The medical treatment of obesity is prescribed by a doctor under strict medical conditions after a child's examination and clarification of the severity of metabolic and clinical disorders. In children and adolescents, the drug of choice for the treatment of obesity is metformin (allowed to be used from 10 years). Currently, multicenter randomized placebo-controlled studies have received positive data on the evaluation of the effectiveness of obesity treatment in adolescents (over 12-13 years of age) with sibutramine and orlistat.
Treatment of arterial hypertension and dyslipidemia
Non-drug treatment of hypertension and dyslipidemia includes:
- keeping a diary;
- teaching sick children and adolescents;
- diet, changing eating habits;
- physical exercises.
It should be remembered that to improve the clinical status of patients with obesity and hypertension, it is not necessary to reduce the body weight to ideal values, it is sufficient to reduce it only by 5-10% of the initial value.

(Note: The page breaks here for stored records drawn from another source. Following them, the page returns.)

(** Keys recorded by the CPU section. *)
Definition cpu_keys (root : Node) : list string :=
  match find root "cpu" with
  | Some (_, cpu) =>
      (if String.eqb (get cpu "mode" "custom") "host-passthrough"
       then [] else ["cpu_mode"])
      ++ match find root "vcpu", find cpu "topology" with
         | Some _, None => ["cpu_topology"]
         | _, _ => []
         end
  | None => ["cpu_mode"; "cpu_topology"]
  end.

Definition keys_at (keys_of : Node -> list string) (root : Node) (p : path)
  : list string :=
  match get_at root p with Some n => keys_of n | None => [] end.

(** The keys called for by the elements selected by [sel], in document
    order. *)
Definition scan (sel : Node -> bool) (keys_of : Node -> list string)
    (root : Node) : list string :=
  flat_map (keys_at keys_of root) (xpath sel root).

(** The keys a read-only pass over the input document gives: section by
    section, and within a section element by element in document order. *)
Definition expected_keys (root : Node) : list string :=
  scan disk_sel disk_keys root
  ++ scan nic_sel nic_keys root
  ++ scan video_sel video_keys root
  ++ scan spice_sel spice_keys root
  ++ cpu_keys root.

Definition S_model (t : string) : bool := String.eqb t "model".
Definition S_cpu (t : string) : bool := String.eqb t "cpu".

(** ** Nothing is deleted *)

(** [embeds n n']: [n'] has the tag and text of [n], every attribute name
    of [n], and among its children, in the same order, a child embedding
    each child of [n]. *)
Inductive embeds : Node -> Node -> Prop :=
| embeds_node t a a' x cs cs' :
    incl (map fst a) (map fst a') -> embeds_list cs cs' ->
    embeds (Element t a x cs) (Element t a' x cs')
with embeds_list : list Node -> list Node -> Prop :=
| embeds_nil : embeds_list [] []
| embeds_cons c c' cs cs' :
    embeds c c' -> embeds_list cs cs' -> embeds_list (c :: cs) (c' :: cs')
| embeds_new c' cs cs' : embeds_list cs cs' -> embeds_list cs (c' :: cs').

(** ** Sample documents *)

(** A small domain: four vcpus, no [cpu] element, one IDE disk with a
    driver. *)
Definition sample_domain : Node :=
  Element "domain" [("type", "kvm")] None
    [Element "name" [] (Some "vm") [];
     Element "vcpu" [] (Some "4") [];
     Element "devices" [] None
       [Element "disk" [("type", "file"); ("device", "disk")] None
          [Element "driver" [("name", "qemu"); ("type", "qcow2")] None [];
           Element "target" [("dev", "hda"); ("bus", "ide")] None []]]].

Definition sample_domain_optimized : Node :=
  Element "domain" [("type", "kvm")] None
    [Element "name" [] (Some "vm") [];
     Element "vcpu" [] (Some "4") [];
     new_cpu 4;
     Element "devices" [] None
       [Element "disk" [("type", "file"); ("device", "disk")] None
          [Element "driver"
             [("name", "qemu"); ("type", "qcow2"); ("cache", "writeback");
              ("discard", "unmap"); ("io", "threads")] None [];
           Element "target" [("dev", "vda"); ("bus", "virtio")] None []]]].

Medicamental treatment should be prescribed only by a doctor (pediatrician or endocrinologist) and carried out under his control.

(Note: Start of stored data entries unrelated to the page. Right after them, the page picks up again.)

Lemma step_events_add a b s :
  step_events step (a + b) s
  = step_events step a s ++ step_events step b (after step a s).
Proof.
  revert s. induction a as [|a IH]; intros s; [done|]. simpl. by rewrite IH.
Qed.

Lemma step_states_add a b s :
  step_states step (a + b) s
  = step_states step a s ++ step_states step b (after step a s).
Proof.
  revert s. induction a as [|a IH]; intros s; [done|]. simpl. by rewrite IH.
Qed.

Lemma step_events_S_r k s :
  step_events step (S k) s
  = step_events step k s ++ [EvStep (after step k s).1 (after step k s).2].
Proof.
  replace (S k) with (k + 1) by lia. by rewrite step_events_add.
Qed.

Lemma step_states_S_r k s :
  step_states step (S k) s
  = step_states step k s ++ [Arr1 (after step (S k) s).2].
Proof.
  replace (S k) with (k + 1) at 1 by lia.
  rewrite step_states_add. simpl. by rewrite <- after_S_r.
Qed.

Lemma length_step_states k s : length (step_states step k s) = k.
Proof. revert s. induction k as [|k IH]; intros s; simpl; [done|]. by rewrite IH. Qed.

Lemma step_calls_app (tr1 tr2 : list (event (F:=F))) :
  step_calls (tr1 ++ tr2) = step_calls tr1 + step_calls tr2.
Proof.
  induction tr1 as [|[] tr1 IH]; simpl; [done| |done|done]. by rewrite IH.
Qed.

Lemma step_calls_step_events k s : step_calls (step_events step k s) = k.
Proof. revert s. induction k as [|k IH]; intros s; simpl; [done|]. by rewrite IH. Qed.

Lemma interval_events_S_r N k s :
  interval_events step N (S k) s
  = interval_events step N k s
      ++ step_events step N (after step (k * N) s)
      ++ [EvExit (after step (S k * N) s).1 (after step (S k * N) s).2].
Proof.
  revert s. induction k as [|k IH]; intros s.
  - simpl. by rewrite Nat.add_0_r.
  - change (interval_events step N (S (S k)) s)
      with (step_events step N s
              ++ EvExit (after step N s).1 (after step N s).2
              :: interval_events step N (S k) (after step N s)).
    rewrite IH. cbn [interval_events].
    rewrite <- !after_add, <- !app_assoc. cbn [app].
    by replace (N + S k * N) with (S (S k) * N) by lia.
Qed.

(** The state array after [k] calls holds the state after [k] steps. *)
Lemma lookup_state_loc (h : list (ndarray (F:=F))) y t v k :
  h !! y = Some (Arr1 v) ->
  (h ++ step_states step k (t, v)) !! state_loc y (length h) k
  = Some (Arr1 (after step k (t, v)).2).
Proof.
  intros Hy. destruct k as [|k]; simpl state_loc.
  - simpl. rewrite app_nil_r. done.
  - rewrite step_states_S_r, app_assoc.
    replace (length h + k) with (length (h ++ step_states step k (t, v)))
      by (rewrite length_app, length_step_states; lia).
    apply list_lookup_middle. done.
Qed.

(** [for j in range(k): t, y = step(t, y)] makes [k] calls in a row and
    leaves in [t], [y] the sample after [k] steps. *)
Lemma wp_take_steps k t y v (Q : F * loc -> world -> Prop) E w :
  heap w !! y = Some (Arr1 v) ->
  Q ((after step k (t, v)).1, state_loc y (length (heap w)) k)
    (World (heap w ++ step_states step k (t, v))
           (trace w ++ step_events step k (t, v)) (uninit w)) ->
  wp (take_steps step k t y) Q E w.
Proof.
  intros Hy HQ. unfold take_steps, range. apply wp_bind.
  rewrite Nat.sub_0_r.
  apply (wp_for_seq
    (fun j _ ty w' =>
       ty = ((after step j (t, v)).1, state_loc y (length (heap w)) j) /\
       w' = World (heap w ++ step_states step j (t, v))
                  (trace w ++ step_events step j (t, v)) (uninit w))).
  - intros j io [t' y'] w' Hj [[= -> ->] ->]. cbn [fst snd].
    apply wp_bind. unfold call_step. apply wp_bind.
    eapply wp_contents; [by apply lookup_state_loc|].
    apply wp_apply_step, wp_ret. cbn [fst snd heap trace uninit state_loc].
    split.
    + rewrite after_S_r. unfold advance. f_equal.
      rewrite length_app, length_step_states. done.
    + rewrite step_states_S_r, step_events_S_r, after_S_r, !app_assoc.
      done.
  - intros io [t' y'] w' [[= -> ->] ->]. by apply wp_ret.
  - simpl. rewrite !app_nil_r. by destruct w.
Qed.

End Steps.

(** ** Tracking disabled *)

Section NoTracking.
Context {F Eqn Method : Type}.
Variable numpy_strict : bool.
Variable setstep : Eqn -> Method -> F -> F -> list F -> F * list F.
Implicit Types (w : world (F:=F)).

(** The run without tracking and without exit condition. *)
Lemma no_tracking_run fn f h method t y v n w :
  heap w !! y = Some (Arr1 v) ->
  let step := setstep f method h in
  iterator numpy_strict setstep fn f h method t (Some y) (Some n) None TNone w
  = (Done (FinalState (after step n (t, v)).1
             (state_loc y (length (heap w)) n)),
     World (heap w ++ step_states step n (t, v))
           (trace w ++ step_events step n (t, v)) (uninit w)).
Proof.
  intros Hy step. unfold iterator, no_tracking. cbn [default from_option id].
  apply wp_eq, wp_bind.
  eapply wp_take_steps; [done|]. by apply wp_ret.
Qed.

(** C7.  With tracking disabled and no exit condition, a run with
    [nmax = n] calls the advance operation exactly [n] times in a row,
    each call on the sample the previous one returned, and returns the pair
    of the time and the state array of the sample after [n] steps, the
    [n]-fold composition of the advance operation on the initial sample. *)
Theorem no_tracking_final_state fn f h method t y v n w :
  heap w !! y = Some (Arr1 v) ->
  let step := setstep f method h in
  let w' := World (heap w ++ step_states step n (t, v))
                  (trace w ++ step_events step n (t, v)) (uninit w) in
  let y' := state_loc y (length (heap w)) n in
  iterator numpy_strict setstep fn f h method t (Some y) (Some n) None TNone w
    = (Done (FinalState (after step n (t, v)).1 y'), w')
  /\ heap w' !! y' = Some (Arr1 (after step n (t, v)).2)
  /\ step_calls (trace w') = step_calls (trace w) + n.
Proof.
  intros Hy step w' y'. split; [|split].
  - by apply no_tracking_run.
  - by apply lookup_state_loc.
  - subst w'. cbn [trace]. by rewrite step_calls_app, step_calls_step_events.
Qed.

End NoTracking.

Lemma no_tracking_final_state_witness :
  Demo.run true 7 3 None TNone
  = (Done (FinalState 3%Z 3),
     World [Arr1 [0; 0]; Arr1 [10; 10]; Arr1 [20; 20]; Arr1 [30; 30]]%Z
           [EvStep 0 [0; 0]; EvStep 1 [10; 10]; EvStep 2 [20; 20]]%Z
           (fun _ _ => 7%Z)).
Proof.
  apply (no_tracking_final_state true Demo.setstep (Function 0) tt 0%Z tt
           0%Z 0 [0; 0]%Z 3 (Demo.w0 7)).
  reflexivity.
Defined.

(** ** The tracking arrays *)

Section Tracking.
Context {F : Type}.
Implicit Types (w : world (F:=F)) (s : F * list F) (xs : list (F * list F)).
Implicit Types (E : exn -> world (F:=F) -> Prop).

Lemma length_junk1 w l r : length (junk1 w l r) = r.
Proof. unfold junk1. by rewrite length_map, length_seq. Qed.

Lemma length_junk2 w l r c : length (junk2 w l r c) = r.
Proof. unfold junk2. by rewrite length_map, length_seq. Qed.

Lemma state_at_old w r y v : heap w !! y = Some (Arr1 v) -> state_at w r y v.
Proof.
  intros Hy a b. rewrite lookup_app_l; [done|]. by eapply lookup_lt_Some.
Qed.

There are four stages in the treatment of hypertension in children and adolescents with obesity.
- I stage: a 10-15% reduction in body weight for 3-6 months, while following the principles of rational nutrition and restriction of table salt.
- II stage: in the absence of a positive effect on non-medicamentous measures in the treatment of hypertension of the first degree (without target organ damage), labile arterial hypertension (according to daily monitoring of blood pressure) for 6 months, pharmacotherapy is recommended. With arterial hypertension of the II degree (with signs of target organ damage), as well as stable arterial hypertension (according to daily monitoring of blood pressure), medical treatment is immediately prescribed.
- Stage III: pharmacological monotherapy - ACE inhibitors (enalapril (renitek, berlipril)); selective beta-adrenoblockers [nebivolol (nebilet), etc. In case of insufficient hypotensive effect, an increase in the dose of the drug or its replacement. With insufficient hypotensive effect - combined therapy.
- IV stage: combined treatment - ACE inhibitors and diuretics [indapamide (arifone)]; selective beta-blockers and ACE inhibitors.
Promising in the treatment of hypertension in metabolic syndrome, angiotensin II receptor antagonists (irbesartan).